I spent most of the evening by the lake, stretched out on the closed-cell foam pad that supplements my sleeping pad and allows me to make even gravelly lakesides supremely comfortable. A light rain sprinkled on the lake and on me a few times, but neither of us seemed to mind. I read some poetry and studied the map, but mostly just sat around and did nothing, which made the following line in the book of poetry (“Actual Air” by David Berman) especially fitting:
I was in high school
when I realized that not doing anything
was categorically different from deciding to do nothing,
but beauty blew a fuse, the hold music put me in a trance,
and what was black and heading toward me
transported me here like a cow in a comic hurricane.

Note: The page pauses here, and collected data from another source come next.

Lemma canwait_bucket_spec h t es :
  distinct_from h t es →
  ∃ c, canwait_bucket h t es = Some c ∧
       (c = true ↔ Forall (λ e, timestamp (h t) < timestamp (h (le_txn e))) es).
Proof.
  induction 1 as [|e es [Hid Hts] Hd IH]; simpl; [by exists true|].
  rewrite !assert_bind_true by (apply negb_true_iff, Z.eqb_neq; done).
  destruct (Z.ltb_spec (timestamp (h (le_txn e))) (timestamp (h t))).
  - exists false. split; [done|]. rewrite Forall_cons. split; [done|lia].
  - destruct IH as (c&->&Hc). exists c. split; [done|].
    rewrite Forall_cons, Hc. split; [intros; split; [lia|done]|tauto].
Qed.

Lemma canwait_spec h t bs :
  distinct_from h t (concat bs) →
  ∃ c, canwait h t bs = Some c ∧
       (c = true ↔ Forall (λ e, timestamp (h t) < timestamp (h (le_txn e))) (concat bs)).
Proof.
  induction bs as [|b bs IH]; simpl; intros Hd; [by exists true|].
  apply Forall_app in Hd as [Hb Hbs].
  destruct (canwait_bucket_spec h t b Hb) as (c&->&Hc). simpl.
  destruct (IH Hbs) as (c'&->&Hc').
  destruct c; [exists c'|exists false]; split; try done; rewrite Forall_app; naive_solver.
Qed.

(** ** lock_get *)

(** What a caller of [lock_get] guarantees: a real lock mode, room in the
    32-bit counters and, under WAIT_DIE, an identity and a timestamp of its own. *)
Record get_pre (alg : CC_ALG) (h : heap) (r : Row_lock) (type : lock_t) (t : txn_ptr)
    : Prop := {
  gp_type : type ≠ LOCK_NONE;
  gp_room : owner_cnt r + waiter_cnt r + 1 < u32_mod;
  gp_distinct : alg = WAIT_DIE → distinct_from h t (all_owners r ++ waiters r) }.

(** What each outcome of [lock_get] does to the row and the transactions. *)
Definition get_outcome (alg : CC_ALG) (type : lock_t) (t : txn_ptr) (s : state)
    (rc : RC) (s' : state) : Prop :=
  restarts s' = restarts s ∧
  match rc with
  | RCOK =>
      conflict_lock (lock_type (row s)) type = false ∧
      (alg = CALVIN → waiters (row s) = []) ∧
      row s' = add_owner alg (txns s) (mkEntry type t) (row s) ∧ txns s' = txns s
  | WAIT =>
      alg ≠ NO_WAIT ∧ txns s' = start_wait (txns s) t ∧
      (∃ ws, row s' = add_waiter (row s) ws ∧ ws ≡ₚ mkEntry type t :: waiters (row s) ∧
        (alg = CALVIN → ws = waiters (row s) ++ [mkEntry type t]))
  | Abort => s' = s ∧ alg ≠ CALVIN
  | _ => False
  end.

Definition locking (alg : CC_ALG) : Prop :=
  alg = NO_WAIT ∨ alg = WAIT_DIE ∨ alg = CALVIN.
(* ===== verification/LockTable.v ===== *)
(** * LockTable: the rows of a node under two-phase locking

    The rows of one server node, the transaction managers and the work queue,
    as a transition system.  Its steps are the calls the workers and the Calvin
    scheduler make: a manager taken for a new transaction or reset after an abort
    (whatever its [lock_ready] flag says), [Row_lock::lock_get],
    [Row_lock::lock_release] and the two ends of [acquire_locks].  Every row
    carries the list of its current holders as ghost state, so that the theorems
    also speak about NO_WAIT, where the code keeps only a counter. *)

From S2P Require Import Prelude RowLock.

Module LockTable.
Import RowLock.

(** ** The transition system *)

(** One row with its holders; the holders are ghost state. *)
Record locked_row := mkLR { lr_row : Row_lock; lr_held : list LockEntry }.

Definition lr_entries (x : locked_row) : list LockEntry :=
  lr_held x ++ waiters (lr_row x).

Record sys := mkSys {
  s_rows : list locked_row;
  s_txns : heap;
  s_restarts : list (Z * Z);
  s_active : list txn_ptr;         (* started and not finished *)
  s_cur : option txn_ptr;          (* CALVIN: inside acquire_locks *)
  s_seq : txn_ptr → Z;             (* CALVIN: position in the lock order, ghost *)
  s_next : Z }.

(** The start and the end of [YCSBTxnManager::acquire_locks] (and of the TPCC
    and PPS versions, which are the same around their own requests). *)
Definition acquire_begin (h : heap) (t : txn_ptr) : heap := <[t := incr_lr (h t)]> h.

Definition acquire_end (h : heap) (t : txn_ptr) : heap :=
  let x := decr_lr (h t) in
  <[t := if lock_ready_cnt x =? 0 then set_lock_ready true x else x]> h.

(** The holders after a release by [t]: its entry is gone and the waiters that
    left the queue have joined. *)
Definition held_after (t : txn_ptr) (x : locked_row) (r' : Row_lock) : list LockEntry :=
  take (length (waiters (lr_row x)) - length (waiters r')) (waiters (lr_row x)) ++
  filter (λ e, le_txn e ≠ t) (lr_held x).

After the rain had stopped falling and the wind ceased, the lake became a mirrored surface only occasionally interrupted by trout snatching bugs (hopefully mosquitoes) when they dared to touch the water. The lighting created by the clouds and the setting sun provided a charismatic illumination of a beautiful scene that only that most basic human need, hunger, could cause my departure. Reluctantly, I headed back to the food prep area to make my dinner of Pad Thai noodles and jerky. I had some enjoyable conversation with the other campers; in an interesting coincidence one of the other campers was also a librarian. Out of the seven campers, two (including myself) were librarians. Quite the well-represented profession in the backcountry. I turned in to my tent an hour or so earlier than I had the previous night, but heavy winds at time prevented me from getting as restful sleep as I had the previous night.
Despite the less than a solid night’s sleep, I found myself packing up shortly after 7 a.m. and on the trail about an hour later. A storm seemed to be moving in from the west, and a steady wind was at my back as I was hiking out. The section of trail on the way out was steadily downhill and provided some great views up and down the valley. Close-up views of interesting rock formations mixed with aspen groves, meadows, and mountains to keep the hike from earning the term “monotonous”. A large waterfall stood out the most and nearly tempted me to hike down to it, but the storm clouds and increasing wind caused me to focus more on forward progress than on trailside attractions. I made it back to the car before noon and raindrops began to fall as I pulled out of the campground and headed toward the highway. I’m sure I couldn’t have picked a “bad” first backpacking trip in Glacier National Park, but for some reason I feel like I really picked a great one. It had a little bit of everything -- lakes, wildlife, mountain vistas, wildflowers -- that make the park such an amazing place.